Peder Otto Onstad (June 4, 1874 – March 17, 1961) was an American educator and politician who served as a member of the Wisconsin State Assembly.

==Early life and education==
Peter Otto Onstad was born in Christiana, Dane County, Wisconsin. He was one of ten children born to Johannes (John) Christensen Onstad and his wife Anna Lee. His maternal grandfather Erik Lee was a supporter of the Haugean movement and left Norway following religious persecution, becoming the first settler in the Christiana area. His brother L. Henry Onstad lived in Stoughton until his death. His brother Erick J. Onstad served as an attorney and was deputy state treasurer of Wisconsin underneath Solomon Levitan in the 1920s. Following the death of one of his siblings, Onstad raised four of his nieces and nephews.

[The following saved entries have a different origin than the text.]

(** X11. A number of the deck listing, typed as it is printed, is a valid
    choice and selects the card at that position of the deck (the length of
    a slice is an [int]). *)
Theorem listed_number_is_valid cfg k :
  len (CurrentDeck cfg) < 2 ^ 63 ->
  1 <= k <= len (CurrentDeck cfg) ->
  validChoice cfg (GoInt.format k) k /\
  CurrentDeck cfg !! Z.to_nat (k - 1) = Some (selected cfg k).
Proof.
  intros Hlen Hk. split.
  - split; [| exact Hk]. apply parseInt_format. unfold GoInt.in_range. lia.
  - unfold selected, index.
    destruct (CurrentDeck cfg !! Z.to_nat (k - 1)) as [card |] eqn:E;
      [reflexivity |].
    apply lookup_ge_None in E. unfold len in Hk. lia.
Qed.

(** ** Player tags *)

(** X12. [NormaliseTag] always yields a tag that starts with [#]; it leaves
    such a tag as it is, so normalising twice is normalising once, and a tag
    with and without its [#] normalise to the same tag. *)
Theorem NormaliseTag_normal tag :
  (exists rest, NormaliseTag tag = String "#" rest)
  /\ NormaliseTag (NormaliseTag tag) = NormaliseTag tag
  /\ NormaliseTag (String "#" tag) = String "#" tag
  /\ (NormaliseTag tag = tag \/ NormaliseTag tag = String "#" tag).
Proof.
  destruct tag as [| c tag]; simpl.
  - repeat split; eauto.
  - destruct (Ascii.eqb_spec c "#") as [-> | Hne]; simpl.
    + repeat split; eauto.
    + repeat split; eauto.
Qed.

Lemma prefix_cons a p b s :
  String.prefix (String a p) (String b s)
  = if Ascii.eqb a b then String.prefix p s else false.
Proof.
  simpl. destruct (ascii_dec a b) as [-> | Hne].
  - now rewrite Ascii.eqb_refl.
  - now rewrite (proj2 (Ascii.eqb_neq a b) Hne).
Qed.

Lemma prefix_nil s : String.prefix "" s = true.
Proof. destruct s; reflexivity. Qed.

Lemma escapeTag_cons c s :
  escapeTag (String c s)
  = if Ascii.eqb c "#" then String "%" (String "2" (String "3" (escapeTag s)))
    else String c (escapeTag s).
Proof.
  unfold escapeTag, Replace. cbn [replaceFrom]. rewrite prefix_cons, prefix_nil.
  rewrite Ascii.eqb_sym. destruct (Ascii.eqb c "#"); reflexivity.
Qed.

(** Escaping does not create an occurrence of [%23] that starts at a byte
    of the tag. *)
Lemma prefix_escapeTag c s :
  Ascii.eqb c "#" = false ->
  String.prefix "%23" (String c (escapeTag s)) = String.prefix "%23" (String c s).
Proof.
  intros _. rewrite !prefix_cons. destruct (Ascii.eqb "%" c); [| reflexivity].
  destruct s as [| a s]; [reflexivity |]. rewrite escapeTag_cons.
  destruct (Ascii.eqb_spec a "#") as [-> | _]; [reflexivity |].
  rewrite !prefix_cons. destruct (Ascii.eqb "2" a); [| reflexivity].
  destruct s as [| b s]; [reflexivity |]. rewrite escapeTag_cons.
  destruct (Ascii.eqb_spec b "#") as [-> | _]; [reflexivity |].
  rewrite !prefix_cons, !prefix_nil. reflexivity.
Qed.

Lemma unescape_escape s :
  occurs "%23" s = false -> unescapeTag (escapeTag s) = s.
Proof.
  induction s as [| c s IH]; [reflexivity |].
  cbn [occurs]. intros H. apply orb_false_elim in H as [Hhere Hrest].
  rewrite escapeTag_cons. destruct (Ascii.eqb_spec c "#") as [-> | Hne].
  - unfold unescapeTag, Replace in *. simpl. rewrite prefix_nil. simpl.
    f_equal. now apply IH.
  - unfold unescapeTag, Replace in *. cbn [replaceFrom].
    fold (Replace s "#" "%23"). fold (escapeTag s).
    rewrite prefix_escapeTag by (now apply Ascii.eqb_neq).
    rewrite Hhere. f_equal. unfold escapeTag, Replace. now apply IH.
Qed.

(** X13. Unescaping undoes escaping on a tag in which [%23] does not occur,
    so the search of the test mode finds exactly the first mock player whose
    tag is the tag that was typed; and there is then no match for a tag that
    no mock player has. *)
Theorem tag_round_trip playerTag tags :
  occurs "%23" playerTag = false ->
  unescapeTag (escapeTag playerTag) = playerTag
  /\ (playerTag ∈ tags -> findMock tags (escapeTag playerTag) = Some playerTag)
  /\ (playerTag ∉ tags -> findMock tags (escapeTag playerTag) = None).
Proof.
  intros Hno. pose proof (unescape_escape playerTag Hno) as Hround.
  split; [exact Hround |].
  induction tags as [| tag tags IH]; simpl.
  - split; [intros H; inversion H | reflexivity].
  - rewrite Hround. destruct (String.eqb_spec tag playerTag) as [-> | Hne].
    + split; [reflexivity | intros H; exfalso; apply H; left].
    + destruct IH as [IH1 IH2]. split.
      * intros H. apply elem_of_cons in H as [-> | H]; [contradiction | auto].
      * intros H. apply IH2. intros Hin. apply H. now right.
Qed.


(** ** Successive hits *)

(** The target stays the target while it has hit points left. *)
Lemma target_after_hit towers i t hp :
  target towers i t -> 0 < hp ->
  target (<[i := setHP t hp]> towers) i (setHP t hp).
Proof.
  intros (k & Hk & Hearlier & Hl & _ & _ & Hbefore) Hhp.
  assert (i < length towers)%nat as Hi by (eapply lookup_lt_Some; eauto).
  exists k. split; [exact Hk |]. split; [| split; [| split; [| split]]].
  - intros k' ty Hk' Hty u Hu Htu.
    apply list_elem_of_lookup in Hu as [j Hj].
    destruct (decide (j = i)) as [-> | Hne].
    + rewrite list_lookup_insert_eq in Hj by exact Hi. injection Hj as <-.
      simpl in Htu. subst ty.
      assert (k' = k) by (eapply NoDup_lookup; eauto using targetOrder_NoDup).
      lia.
    + rewrite list_lookup_insert_ne in Hj by auto.
      apply (Hearlier k' ty Hk' Hty u); [| exact Htu].
      eapply list_elem_of_lookup_2; eauto.
  - now apply list_lookup_insert_eq.
  - reflexivity.
  - exact Hhp.
  - intros j u Hj Hu. rewrite list_lookup_insert_ne in Hu by lia.
    apply (Hbefore j u Hj Hu).
Qed.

He attended Albion Academy and later studied at Luther College in Decorah, Iowa. He later began teaching in Cambridge and returned to teach at Albion Academy, specialising in mathematics. In 1901, Onstad left education and returned to farming.

==Political career==
In 1909, Onstad was elected to represent Dane County in the Wisconsin State Assembly as a member of the Republican Party. He was reelected in 1911. In 1913, he served as superintendent of public property for the Wisconsin State Capitol.

In 1932, he moved to Madison and served as inspector of the Wisconsin Highway Commission for two years. In 1935, he began joined the register of deeds staff for Dane County.

==Personal life==
He was a member of East Koshkonong Lutheran Church in Cambridge and Trinity Lutheran Church in Madison.

Onstad died in Stoughton on March 17, 1961.